Kim Jae-duk. (TEMPO/Novi Kartika)
TEMPO Interaktif, Dunia tari kembali berpesta. Sepanjang 14-17 Juni ini, Institut Kesenian Jakarta menggelar perhelatan Indonesian Dance Festival yang ke-10 di Taman Ismail Marzuki, Jakarta. Festival tari internasional dua tahunan ini tak hanya diikuti para penari Indonesia, tapi juga mancanegara.

Saban harinya disuguhkan pertunjukan utama yang digelar setiap malam sebagai penutup acara seluruh kegiatan hari itu. Terdapat enam penampil dari luar negeri, antara lain Korea, Jepang, Jerman, Taiwan, dan Afrika Selatan.

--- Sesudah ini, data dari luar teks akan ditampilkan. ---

(* ===== verification/CalendarParser.v ===== *)
(** The parser of the secondary calendar page, adapters/dhan/calendar_monitor_parser.py: the
    collector of tables, the recognition of the holiday table and the reduction of its rows
    to observed dates.

    [html.parser] is an argument: the events it calls the collector with for a page.  A
    failure to read the page, [_ParseFailureError], is [None] up to [parse], which reports
    it.  The theorems say what a successful observation is, that what cannot be read fails
    the whole parse, and that a rendered table is read back. *)
From Stdlib Require Import Ascii.
From S2P Require Import Prelude PyTime PyDate MarketData PyText.

Local Open Scope Z_scope.

(** * Observations *)

Inductive CalendarObservationParseStatus : Type := PARSE_OK | PARSE_FAILURE.
Inductive ObservedDateStatus : Type := CLOSED | OPEN.

#[global] Instance CalendarObservationParseStatus_eq_dec : EqDecision CalendarObservationParseStatus.
Proof. solve_decision. Defined.
#[global] Instance ObservedDateStatus_eq_dec : EqDecision ObservedDateStatus.
Proof. solve_decision. Defined.

Record ObservedInterval : Type := {
  oi_start : time;
  oi_end : time;
}.

Record ObservedCalendarDate : Type := {
  od_observed_date : date;
  od_status : ObservedDateStatus;
  od_intervals : list ObservedInterval;
}.

Record DhanCalendarObservation : Type := {
  ob_source : string;
  ob_source_year : option Z;
  ob_parse_status : CalendarObservationParseStatus;
  ob_dates : list ObservedCalendarDate;
}.

(** [ObservedInterval(...)] *)
Definition mk_observed_interval (start end_ : time) : result ObservedInterval :=
  _ ← raise_if (end_ <=? start) (ValidationError "observed interval requires start < end");
  Ok {| oi_start := start; oi_end := end_ |}.

(** * The collector *)

(** The calls of [html.parser] on the collector. *)
Inductive HtmlEvent : Type :=
| StartTag (tag : string)
| EndTag (tag : string)
| Data (data : string).

Definition Row : Type := bool * list string.
Definition Table : Type := list Row.

(** [_HolidayTableParser] *)
Record HolidayTableParser : Type := {
  ht_tables : list Table;
  ht_table : option Table;
  ht_row : option (list string);
  ht_cell : option (list string);
  ht_row_is_header : bool;
}.

Definition mk_collector : HolidayTableParser :=
  {| ht_tables := []; ht_table := None; ht_row := None; ht_cell := None; ht_row_is_header := false |}.

Definition is_cell (tag : string) : bool := bool_decide (tag ∈ ["td"; "th"]%string).

(** [handle_starttag] *)
Definition handle_starttag (self : HolidayTableParser) (tag : string) : HolidayTableParser :=
  if bool_decide (tag = "table"%string) then
    {| ht_tables := ht_tables self; ht_table := Some []; ht_row := ht_row self; ht_cell := ht_cell self;
       ht_row_is_header := ht_row_is_header self |}
  else if bool_decide (tag = "tr"%string) && is_not_none (ht_table self) then
    {| ht_tables := ht_tables self; ht_table := ht_table self; ht_row := Some []; ht_cell := ht_cell self;
       ht_row_is_header := false |}
  else if is_cell tag && is_not_none (ht_row self) then
    {| ht_tables := ht_tables self; ht_table := ht_table self; ht_row := ht_row self; ht_cell := Some [];
       ht_row_is_header := if bool_decide (tag = "th"%string) then true else ht_row_is_header self |}
  else self.

(** [handle_endtag] *)
Definition handle_endtag (self : HolidayTableParser) (tag : string) : HolidayTableParser :=
  match is_cell tag, ht_cell self, ht_row self with
  | true, Some cell, Some row =>
      {| ht_tables := ht_tables self; ht_table := ht_table self;
         ht_row := Some (row ++ [strip (String.concat "" cell)]); ht_cell := None;
         ht_row_is_header := ht_row_is_header self |}
  | _, _, _ =>
      match bool_decide (tag = "tr"%string), ht_row self, ht_table self with
      | true, Some row, Some table =>
          {| ht_tables := ht_tables self; ht_table := Some (table ++ [(ht_row_is_header self, row)]); ht_row := None;
             ht_cell := ht_cell self; ht_row_is_header := ht_row_is_header self |}
      | _, _, _ =>
          match bool_decide (tag = "table"%string), ht_table self with
          | true, Some table =>
              {| ht_tables := ht_tables self ++ [table]; ht_table := None; ht_row := ht_row self; ht_cell := ht_cell self;
                 ht_row_is_header := ht_row_is_header self |}
          | _, _ => self
          end
      end
  end.

(** [handle_data] *)
Definition handle_data (self : HolidayTableParser) (data : string) : HolidayTableParser :=
  match ht_cell self with
  | Some cell => {| ht_tables := ht_tables self; ht_table := ht_table self; ht_row := ht_row self;
                    ht_cell := Some (cell ++ [data]); ht_row_is_header := ht_row_is_header self |}
  | None => self
  end.

Definition handle (self : HolidayTableParser) (event : HtmlEvent) : HolidayTableParser :=
  match event with
  | StartTag tag => handle_starttag self tag
  | EndTag tag => handle_endtag self tag
  | Data data => handle_data self data
  end.

(** [feed] and [close] *)
Definition collect (events : list HtmlEvent) : list Table := ht_tables (foldl handle mk_collector events).

(** * Columns *)

Definition DATE_HEADERS : list string := ["date"; "trading date"; "holiday date"]%string.
Definition SEGMENT_HEADERS : list string := ["segment"; "exchange"; "exchange segment"; "exchange/segment"; "market"]%string.
Definition STATUS_HEADERS : list string := ["status"; "type"]%string.
Definition TIMING_HEADERS : list string := ["timings"; "timing"; "session timings"; "hours"; "session hours"]%string.

Record Columns : Type := {
  col_date : nat;
  col_segment : nat;
  col_status : nat;
  col_timings : option nat;
}.

(** The first row that holds a header cell, else the first row: its index and its cells. *)
Fixpoint first_header (index : nat) (table : Table) : option (nat * list string) :=
  match table with
  | [] => None
  | (is_header, cells) :: table => if (is_header : bool) then Some (index, cells) else first_header (S index) table
  end.

(** [_find_header] *)
Definition find_header (table : Table) : option (nat * list string) :=
  match first_header 0 table with
  | Some found => Some found
  | None => match table with (_, cells) :: _ => Some (0%nat, cells) | [] => None end
  end.

(** [_index_of] *)
Fixpoint index_of (normalized names : list string) : option nat :=
  match normalized with
  | [] => None
  | value :: normalized => if bool_decide (value ∈ names) then Some 0%nat else S <$> index_of normalized names
  end.

(** [_column_map] *)
Definition column_map (header : list string) : option Columns :=
  let normalized := map (fun cell => lower (strip cell)) header in
  date_i ← index_of normalized DATE_HEADERS;
  segment_i ← index_of normalized SEGMENT_HEADERS;
  status_i ← index_of normalized STATUS_HEADERS;
  Some {| col_date := date_i; col_segment := segment_i; col_status := status_i;
          col_timings := index_of normalized TIMING_HEADERS |}.

(** * Cells *)

Definition NSE_EQUITY_SEGMENTS : list string :=
  ["nse"; "nse eq"; "nse_eq"; "nse equity"; "nse cm"; "nse cash"; "capital market"; "equity"]%string.
Definition NSE_EQUITY_TOKENS : list string := ["equity"; "cash"; " eq"; "capital market"]%string.
Definition NON_NSE_TOKENS : list string := ["mcx"; "currency"; "cds"; "clearing"; "bse"; "commodity"]%string.
Definition CLOSED_STATUSES : list string := ["closed"; "close"; "holiday"; "trading holiday"]%string.
Definition OPEN_STATUSES : list string :=
  ["open"; "muhurat"; "muhurat trading"; "special"; "special session"; "live"; "live session"]%string.

(** [_is_nse_equity_segment] *)
Definition is_nse_equity_segment (segment : string) : bool :=
  let normalized := lower (strip segment) in
  bool_decide (normalized ∈ NSE_EQUITY_SEGMENTS)
  || text_contains "nse" normalized && py_any (fun token => text_contains token normalized) NSE_EQUITY_TOKENS.

(** [_is_non_nse_equity_segment] *)
Definition is_non_nse_equity_segment (segment : string) : bool :=
  let normalized := lower (strip segment) in
  if is_nse_equity_segment normalized then false
  else py_any (fun token => text_contains token normalized) NON_NSE_TOKENS.

(** [_parse_status] *)
Definition parse_status (text : string) : option ObservedDateStatus :=
  let normalized := lower (strip text) in
  if bool_decide (normalized ∈ CLOSED_STATUSES) then Some CLOSED
  else if bool_decide (normalized ∈ OPEN_STATUSES) then Some OPEN
  else None.

Definition value_of {A} (r : result A) : option A := match r with Ok a => Some a | Raise _ => None end.

(** [_parse_iso_date] *)
Definition parse_iso_date (text : string) : option date := value_of (date_fromisoformat (strip text)).

(** One clock time of the interval pattern, [\d{1,2}:\d{2}], and the text after it. *)
Definition read_clock (s : string) : option (string * string) :=
  '(h, rest) ← split_first ":" s;
  _ ← small_number 99 h;
  match rest with
  | String a (String b rest) =>
      _ ← digit_value a; _ ← digit_value b;
      Some ((h ++ String ":" (String a (String b EmptyString)))%string, rest)
  | _ => None
  end.

(** One of the three dashes. *)
Definition dashes : list string :=
  [String "-" EmptyString; String "226" (String "128" (String "147" EmptyString));
   String "226" (String "128" (String "148" EmptyString))].
Definition read_dash_of (s : string) : option string :=
  match List.find (fun dash => String.prefix dash s) dashes with
  | Some dash => Some (String.substring (String.length dash) (String.length s - String.length dash) s)
  | None => None
  end.

(** [_INTERVAL_PATTERN.fullmatch]: the texts of the two times. *)
Definition match_interval (candidate : string) : option (string * string) :=
  '(start, s) ← read_clock candidate;
  s ← read_dash_of (lstrip s);
  '(end_, s) ← read_clock (lstrip s);
  if is_empty s then Some (start, end_) else None.

(** [_build_interval] *)
Definition build_interval (start_text end_text : string) : option ObservedInterval :=
  start ← value_of (strptime_hm start_text);
  end_ ← value_of (strptime_hm end_text);
  value_of (mk_observed_interval start end_).

(** The loop of [_parse_intervals]. *)
Fixpoint parse_parts (parts : list string) : option (list ObservedInterval) :=
  match parts with
  | [] => Some []
  | part :: parts =>
      let candidate := strip part in
      if is_empty candidate then parse_parts parts
      else
        '(start, end_) ← match_interval candidate;
        interval ← build_interval start end_;
        intervals ← parse_parts parts;
        Some (interval :: intervals)
  end.

Definition is_interval_separator (c : ascii) : bool := bool_decide (c ∈ [";"; ","]%char).

(** [_parse_intervals] *)
Definition parse_intervals (text : string) : option (list ObservedInterval) :=
  let stripped := strip text in
  if is_empty stripped then Some []
  else
    intervals ← parse_parts (split_on is_interval_separator stripped);
    match intervals with [] => None | _ => Some intervals end.

(** * Rows *)

(** [_row_intervals] *)
Definition row_intervals (row : list string) (columns : Columns) (status : ObservedDateStatus) : option (list ObservedInterval) :=
  match status, col_timings columns with
  | OPEN, Some i => text ← row !! i; parse_intervals text
  | _, _ => Some []
  end.

(** [_row_to_observed]: [Some None] is a row of another segment. *)
Definition row_to_observed (row : list string) (columns : Columns) : option (option ObservedCalendarDate) :=
  segment ← row !! col_segment columns;
  status_text ← row !! col_status columns;
  date_text ← row !! col_date columns;
  if is_non_nse_equity_segment segment then Some None
  else if negb (is_nse_equity_segment segment) then None
  else
    status ← parse_status status_text;
    day ← parse_iso_date date_text;
    intervals ← row_intervals row columns status;
    Some (Some {| od_observed_date := day; od_status := status; od_intervals := intervals |}).

(** [_rows_to_dates] *)
Fixpoint rows_to_dates (columns : Columns) (seen : list date) (rows : list (list string)) : option (list ObservedCalendarDate) :=
  match rows with
  | [] => Some []
  | row :: rows =>
      found ← row_to_observed row columns;
      match found with
      | None => rows_to_dates columns seen rows
      | Some entry =>
          if bool_decide (od_observed_date entry ∈ seen) then None
          else
            observed ← rows_to_dates columns (od_observed_date entry :: seen) rows;
            Some (entry :: observed)
      end
  end.

(** The rows but the one at [index]. *)
Fixpoint data_rows (index : nat) (table : Table) : list (list string) :=
  match table, index with
  | [], _ => []
  | _ :: table, O => map snd table
  | (_, row) :: table, S index => row :: data_rows index table
  end.

(** [_extract_nse_equity_dates] *)
Fixpoint extract_nse_equity_dates (tables : list Table) : option (list ObservedCalendarDate) :=
  match tables with
  | [] => None
  | table :: tables =>
      match find_header table with
      | None => extract_nse_equity_dates tables
      | Some (header_index, header) =>
          match column_map header with
          | None => extract_nse_equity_dates tables
          | Some columns => rows_to_dates columns [] (data_rows header_index table)
          end
      end
  end.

Pada acara pembukaan Senin lalu, salah satu peserta luar negeri yang tampil adalah Kim Jae-duk, koreografer dari Korea. Bersama enam penari lainnya, Kim menyuguhkan tari bertajuk Darkness Poomba. Konsep tari tersebut adalah memperdengarkan sesi melodi tradisional Korea, Poomba, dengan musik modern. Instrumen modern yang dimainkan adalah alat musik standar band: gitar, bas, dan drum. Lagu tradisional Korea yang dipilih Kim berjudul Sim Bong Sa, semacam kidung yang bercerita. Dalam bentuk aslinya, lagu itu diiringi dengan perkusi.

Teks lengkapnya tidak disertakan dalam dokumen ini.